(** X10: the two scoped lists split the linked targets without loss
    or repetition, and each keeps the order of the underlying query
    set: together they are a permutation of it and each is a sublist
    of it. *)
Theorem scoped_lists_split_in_order request w qs w' :
  base_linked_list request w = (inr qs, w') →
  ∃ linked_nodes linked_registrations,
    LinkedNodesList.get_queryset request w = (inr linked_nodes, w') ∧
    LinkedRegistrationsList.get_queryset request w = (inr linked_registrations, w') ∧
    linked_registrations ++ linked_nodes ≡ₚ qs ∧
    linked_nodes `sublist_of` qs ∧
    linked_registrations `sublist_of` qs.
Proof.
  intros Hbase.
  exists (qs_exclude "type" (VStr "osf.registration") qs),
         (qs_filter "type" (VStr "osf.registration") qs).
  split; [|split; [|split; [|split]]].
  - unfold LinkedNodesList.get_queryset. run. by rewrite Hbase.
  - unfold LinkedRegistrationsList.get_queryset. run. by rewrite Hbase.
  - unfold qs_filter, qs_exclude.
    assert (filter (λ n, negb (bool_decide (attr n "type" = Some (VStr "osf.registration")))) qs =
            filter (λ n, ¬ bool_decide (attr n "type" = Some (VStr "osf.registration"))) qs)
      as -> by (apply list_filter_iff; intros n; apply negb_True).
    apply filter_app_complement.
  - apply sublist_filter.
  - apply sublist_filter.
Qed.

End ScopedViewsFurther.

(** ** Node links *)
Section NodeLinksFurther.
Context `{Collaborators}.

Lemma node_links_get_queryset_run request w :
  NodeLinksList.get_queryset request w =
  match CollectionMixin.get_node request true w with
  | (inl e, w1) => (inl e, w1)
  | (inr node, w1) =>
      (inr (rel_exclude_child (db w1) "type" (VStr "osf.collection")
              (rel_filter_child (db w1) "is_deleted" (VBool false)
                 (node_relations_of (db w1) node))), w1)
  end.
Proof.
  unfold NodeLinksList.get_queryset. run.
  by destruct (CollectionMixin.get_node request true w) as [[e|node] w1].
Qed.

Your objective
Where does the word "NodeLinksList" occur in the records? Return every line that holds it.

Reply to the exercise
  NodeLinksList.get_queryset request w =
  unfold NodeLinksList.get_queryset. run.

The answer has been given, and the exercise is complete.